Début octobre 1961, alors que les négociations entre le Gouvernement provisoire de la République algérienne (GPRA) et le gouvernement français pour mettre fin à la guerre d’Algérie progressaient, le ministre de l’intérieur Roger Frey, sans doute hostile aux négociations, décide d’imposer un couvre-feu à tous ceux qui étaient à l’époque désignés officiellement par les termes « français musulmans d’Algérie ». Pour protester contre cette mesure discriminatoire, illégale et anticonstitutionnelle, la fédération de France du FLN convoque une manifestation le 17 octobre à Paris. Les consignes sont formelles : manifestation pacifique, même si des violences policières sont à craindre, il ne faut pas riposter.
La manifestation est réprimée par la police avec une violence extrême. On ne saura jamais toute la vérité, mais il y a des centaines de morts, jetés à la Seine, abattus à la mitraillette, battus à mort. Le préfet Papon a promis l’impunité aux policiers, ils ne s’en privent pas. Des milliers de manifestants sont internés pendant plusieurs jours dans des conditions inommables, hommes, femmes et enfants ; ils subissent toutes sortes de tortures et de sévices dont certains garderont les séquelles pour la vie.
Révolté par cette répression sauvage, Jacques Panijel, ancien résistant, chercheur au CNRS, décide de tourner un film. Auparavant il a pris contact avec quelques cinéastes connus pour leur demander de le faire, mais tous l’ont éconduit, alors il a décidé de le faire lui-même, avec l’aide de techniciens du cinéma et de quelques amis. Le tournage commencera fin octobre 1961 et durera jusqu’en mars 1962, dans les bidonvilles de Nanterre et de Genevilliers, à la Goutte d’Or, clandestinement, en invoquant le prétexte d’une enquête sociologique. Des photos et des films d’actualité réalisés pendant les événements seront incorporés au film. Des habitants du bidonville participeront à des reconstitutions de la mobilisation du jour de la manifestation. Des victimes de la répression témoigneront devant la caméra des tortures subies, des meurtres dont ils ont été témoins.
Depuis il y a eu d’autres films consacrés à la manifestation du 17 octobre 1961, pas beaucoup mais quelques-uns, tournés dans de meilleures conditions, comme Le Silence du fleuve d’Agnès Denis et Mehdi Lallaoui ou Ici, on noie des Algériens de Yasmina Adi. Mais le film de Jacques Panijel est unique parce qu’il donne à voir les protagonistes de l’événement eux-mêmes, dans les lieux misérables où ils vivaient, et il leur donne la parole, sans artifice.
Jacques Panijel n’était pas cinéaste, mais chercheur en biologie, et créateur avec Pierre Vidal-Naquet et Laurent Schwartz du Comité Maurice Audin, du nom du mathématicien torturé à mort par les services français en 1957 (Laurent Schwartz avait dirigé sa thèse). Dans un entretien à la revue Vacarmes, à l’été 2000, Jacques Panijel racontait : « J’ai tourné à partir de la fin 61 et pendant six mois dans les bidonvilles et à la Goutte d’or. Sachant ce qu’avaient été ces journées, il fallait que je les fasse revivre à l’intérieur même du bidonville (...). Le film est conçu comme une tragédie en trois actes : avant, pendant, après : l’organisation et le départ de la manifestation que nous avons pu reconstituer, la manifestation racontée par des photographies, et les témoignages filmés après la manifestation. Il fallait retrouver des hommes qui avaient échappé de justesse à la mort ; retrouver des gens qui avaient été balancés à la Seine et s’en étaient sortis. »
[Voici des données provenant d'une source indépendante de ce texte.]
(** ** The callbacks of the example program *)

Lemma scan_replies_all n i got acc :
  (i + n)%nat = length got →
  scan_replies n i got acc = Some (acc && forallb id (drop i got)).
Proof.
  revert i acc. induction n as [|n IH]; intros i acc Hlen; simpl.
  - rewrite drop_ge by lia. by rewrite andb_true_r.
  - destruct (lookup_lt_is_Some_2 got i) as [b Hb]; [lia|].
    rewrite Hb, (drop_S _ _ _ Hb), IH by lia.
    by destruct b, acc.
Qed.

Lemma count_true_le got : (count_true got ≤ length got)%nat.
Proof. apply length_filter. Qed.

Lemma count_true_insert got i :
  got !! i = Some false →
  count_true (<[i := true]> got) = S (count_true got).
Proof.
  unfold count_true. revert i.
  induction got as [|b got IH]; intros [|i] Hi; try done.
  - injection Hi as ->.
    change (<[0%nat := true]> (false :: got)) with (true :: got).
    rewrite filter_cons_True by done.
    by rewrite filter_cons_False by done.
  - change (<[S i := true]> (b :: got)) with (b :: <[i := true]> got).
    change ((b :: got) !! S i) with (got !! i) in Hi.
    destruct b.
    + rewrite !filter_cons_True by done. simpl. by rewrite IH.
    + rewrite !filter_cons_False by done. by rewrite IH.
Qed.

Lemma forallb_count_true got :
  forallb id got = bool_decide (count_true got = length got).
Proof.
  unfold count_true. induction got as [|b got IH]; [done|].
  pose proof (length_filter (λ b, b = true) got) as Hle.
  destruct b.
  - rewrite filter_cons_True by done.
    change (forallb id (true :: got)) with (forallb id got). rewrite IH.
    apply bool_decide_ext. simpl. lia.
  - rewrite filter_cons_False by done.
    rewrite bool_decide_eq_false_2; [done|]. simpl. lia.
Qed.

Lemma count_true_lt got i :
  got !! i = Some false → (count_true got < length got)%nat.
Proof.
  intros Hi. pose proof (count_true_le (<[i := true]> got)) as Hle.
  rewrite (count_true_insert _ _ Hi), length_insert in Hle. lia.
Qed.

Section HelloFacts.
Variable rand : Z → Z.

(** One well-formed reply for a CPU whose flag is not yet set: the flag is
    set, and the write is started exactly if that was the last flag. *)
Lemma cmd_ver_callback_good r g :
  good_reply r →
  length (got_cmd_ver_response g) = N_CPUS →
  got_cmd_ver_response g !! reply_cpu r = Some false →
  ∃ g1 t1,
    cmd_ver_callback rand (reply_now r) false 128 3 (reply_arg1 r)
      (reply_arg2 r) (reply_arg3 r) (reply_data r) (reply_cpu r) g
      = Done (g1, t1)
    ∧ got_cmd_ver_response g1
      = <[reply_cpu r := true]> (got_cmd_ver_response g)
    ∧ length (filter (λ e, is_rs_write e = true) t1)
      = (if bool_decide (S (count_true (got_cmd_ver_response g)) = N_CPUS)
         then 1 else 0)%nat.
Proof.
  intros ([vs Hvs] & Hlen & Hcpu) Hgot Hflag.
  unfold cmd_ver_callback.
  change (128 =? 128) with true. change (3 =? 3) with true.
  destruct (Z.ltb_spec 0 (len (reply_data r))); [|lia].
  cbv beta iota delta [negb].
  rewrite Hvs, Hflag.
  rewrite scan_replies_all by (by rewrite length_insert).
  rewrite drop_0, forallb_count_true, length_insert, Hgot.
  rewrite (count_true_insert _ _ Hflag).
  change (true && ?b) with b.
  destruct (bool_decide _); eexists _, _;
    (split; [reflexivity|]); (split; [reflexivity|]).
  - rewrite filter_app, length_app.
    rewrite !filter_cons_False by (intros ?; discriminate).
    rewrite filter_cons_True by done.
    by rewrite filter_nil.
  - by rewrite !filter_cons_False by (intros ?; discriminate).
Qed.

(** X9: [cmd_ver_callback] starts the write when the last of the [N_CPUS]
    flags is set, and only then.  Called in turn for well-formed replies
    from distinct CPUs, in any order, starting with all flags clear, every
    callback returns, each reply sets one flag, and [rs_write] is called
    once if all [N_CPUS] CPUs have replied and not at all before. *)
Theorem hello_write_started_by_last_reply rs :
  Forall good_reply rs →
  NoDup (reply_cpu <$> rs) →
  ∃ g t,
    cmd_ver_replies rand rs hello_initial = Done (g, t)
    ∧ count_true (got_cmd_ver_response g) = length rs
    ∧ length (filter (λ e, is_rs_write e = true) t)
      = (if bool_decide (length rs = N_CPUS) then 1 else 0)%nat.
Proof.
  assert (∀ rs g,
            Forall good_reply rs →
            NoDup (reply_cpu <$> rs) →
            length (got_cmd_ver_response g) = N_CPUS →
            (∀ r, r ∈ rs →
                  got_cmd_ver_response g !! reply_cpu r = Some false) →
            ∃ g' t,
              cmd_ver_replies rand rs g = Done (g', t)
              ∧ length (got_cmd_ver_response g') = N_CPUS
              ∧ count_true (got_cmd_ver_response g')
                = (count_true (got_cmd_ver_response g) + length rs)%nat
              ∧ length (filter (λ e, is_rs_write e = true) t)
                = (if bool_decide
                        (count_true (got_cmd_ver_response g) < N_CPUS
                         ≤ count_true (got_cmd_ver_response g) + length rs)%nat
                   then 1 else 0)%nat) as Hgen.
  { clear rs. induction rs as [|r rs IH]; intros g Hgood Hnd Hlen Hclear.
    - exists g, []. split_and!; [done|done|simpl; lia|].
      simpl. rewrite bool_decide_eq_false_2; [done|lia].
    - apply Forall_cons in Hgood as [Hr Hgood].
      rewrite fmap_cons in Hnd. apply NoDup_cons in Hnd as [Hnew Hnd].
      assert (got_cmd_ver_response g !! reply_cpu r = Some false) as Hflag
        by (apply Hclear; left).
      destruct (cmd_ver_callback_good r g Hr Hlen Hflag)
        as (g1 & t1 & Hrun & Hgot1 & Hw1).
      destruct (IH g1 Hgood Hnd) as (g2 & t2 & Hrest & Hlen2 & Hcount & Hw2).
      { by rewrite Hgot1, length_insert. }
      { intros r' Hr'. rewrite Hgot1.
        rewrite list_lookup_insert_ne; [apply Hclear; by right|].
        intros Heq. apply Hnew. rewrite Heq.
        by apply list_elem_of_fmap_2. }
      exists g2, (t1 ++ t2). cbn [cmd_ver_replies]. rewrite Hrun, Hrest.
      rewrite Hgot1, (count_true_insert _ _ Hflag) in Hcount, Hw2.
      pose proof (count_true_lt _ _ Hflag) as Hlt. rewrite Hlen in Hlt.
      split_and!; [reflexivity|exact Hlen2|rewrite length_cons; lia|].
      rewrite filter_app, length_app, Hw1, Hw2, length_cons.
      repeat case_bool_decide; lia. }
  intros Hgood Hnd.
  destruct (Hgen rs hello_initial Hgood Hnd)
    as (g & t & Hrun & Hlen & Hcount & Hw).
  { apply length_replicate. }
  { intros r Hr. apply lookup_replicate_2.
    apply (proj1 (Forall_forall _ _) Hgood r Hr). }
  assert (count_true (got_cmd_ver_response hello_initial) = 0%nat) as H0
    by done.
  rewrite H0 in Hcount, Hw. simpl in Hcount, Hw.
  exists g, t. split_and!; [done..|]. rewrite Hw.
  pose proof (count_true_le (got_cmd_ver_response g)) as Hle.
  rewrite Hlen, Hcount in Hle. unfold N_CPUS in *.
  repeat case_bool_decide; lia.
Qed.

(** X10: after a successful write the program asks for the [DATA_LEN] bytes
    at [TEST_ADDRESS] back into [read_data] and starts no other transfer;
    when the read has completed without error, [read_callback] reports a
    match exactly if the bytes read are the bytes of [write_data], a
    mismatch otherwise, and in both cases ends by stopping the loop. *)
Theorem hello_read_back_verdict now_w now_r g device :
  length (write_data g) = Z.to_nat DATA_LEN →
  length device = Z.to_nat DATA_LEN →
  ∃ g1 t1 g2 t2,
    write_callback now_w false g = Done (g1, t1)
    ∧ filter (λ e, is_rs_read e = true) t1
      = [hello_rs_read 0 0 TEST_ADDRESS ptr_read_data DATA_LEN
           cb_read_callback]
    ∧ filter (λ e, is_rs_write e = true) t1 = []
    ∧ read_callback now_r false (read_completes device g1) = Done (g2, t2)
    ∧ last t2 = Some hello_uv_stop
    ∧ (hello_printf msg_matched ∈ t2 ↔ device = write_data g)
    ∧ (hello_printf msg_mismatch ∈ t2 ↔ device ≠ write_data g).
Proof.
  intros Hw Hd.
  assert (take (Z.to_nat DATA_LEN) device = device) as Htd
    by (rewrite <- Hd; apply firstn_all).
  assert (take (Z.to_nat DATA_LEN) (write_data g) = write_data g) as Htw
    by (rewrite <- Hw; apply firstn_all).
  eexists _, _, _, _.
  split; [reflexivity|]. split; [reflexivity|]. split; [reflexivity|].
  split.
  { unfold read_callback, read_completes.
    cbn [read_data write_data last_time].
    rewrite Htd, Htw. reflexivity. }
  clear Htd Htw Hw Hd.
  split; [reflexivity|].
  case_bool_decide as Heq; split; split.
  - done.
  - intros _. apply list_elem_of_further, list_elem_of_here.
  - intros Hin.
    repeat (apply elem_of_cons in Hin as [Hin|Hin]);
      try discriminate; by inversion Hin.
  - done.
  - intros Hin.
    repeat (apply elem_of_cons in Hin as [Hin|Hin]);
      try discriminate; by inversion Hin.
  - done.
  - done.
  - intros _. apply list_elem_of_further, list_elem_of_here.
Qed.

End HelloFacts.

(** ** The further properties at example inputs *)

Lemma attempt_transmission_send_submitted_witness :
  conn_outstanding conn_first_try !! 0%nat
    = Some (example_os true false false 0 7)
  ∧ uint_incr 0 ≤ conn_n_tries conn_first_try
  ∧ @rs__attempt_transmission (example_collaborators 0) 0 conn_first_try
    = Some (tt, conn_sending,
            [call_uv_udp_send conn_sending 0 cb_rs__udp_send_cb]).
Proof.
  split; [reflexivity|]. split; [vm_compute; discriminate|].
  apply (@attempt_transmission_send_submitted (example_collaborators 0)
           conn_first_try 0%nat (example_os true false false 0 7));
    [reflexivity | reflexivity | vm_compute; discriminate | reflexivity].
Defined.

Lemma send_submitted_only_by_attempt_witness :
  @handle (example_collaborators 0) (ev_timer 0) conn_first_try
    = Some (tt, conn_sending,
            [call_uv_udp_send conn_sending 0 cb_rs__udp_send_cb])
  ∧ ∃ os o ce,
      ev_timer 0 = ev_timer os
      ∧ conn_outstanding conn_first_try !! os = Some o
      ∧ os_active o = true
      ∧ call_uv_udp_send conn_sending 0 cb_rs__udp_send_cb
        = call_uv_udp_send ce os cb_rs__udp_send_cb.
Proof.
  split; [reflexivity|].
  destruct (@send_submitted_only_by_attempt (example_collaborators 0)
              (ev_timer 0) conn_first_try conn_sending
              [call_uv_udp_send conn_sending 0 cb_rs__udp_send_cb]
              (call_uv_udp_send conn_sending 0 cb_rs__udp_send_cb)
              eq_refl (list_elem_of_here _ _) eq_refl)
    as (os & o & ce & Hev & Hos & Hact & _ & He & _).
  exists os, o, ce. split; [exact Hev|]. split; [exact Hos|].
  split; [exact Hact | exact He].
Defined.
Longtemps interdit, une copie volée par la police lors d’une projection privée, Octobre à Paris a finalement reçu son visa d’exploitation après une grève de la faim du cinéaste René Vautier en 1973, mais Jacques Panijel ne souhaitait pas que son film soit projeté sans être précédé d’une sorte de préface cinématographique, qui le replace dans son contexte. Le cinéaste Mehdi Lallaoui, lui-même auteur d’un film sur le 17 octobre, Le Silence du fleuve, et président de l’association Au nom de la Mémoire, a réalisé un court-métrage, projeté en première partie de la séance, où Daniel Mermet, témoin de la manifestation d’octobre 1961, l’écrivain Jean-Luc Einaudi (Octobre 1961. Un massacre à Paris), l’historien Gilles Manceron, et l’avocate Nicole Rein apportent leur témoignage.
Tout donne à craindre que ce fim capital ne reste pas longtemps à l’affiche : précipitez-vous. Sans oublier les autres films consacrés à cet épisode particulièrement abject de l’histoire de France.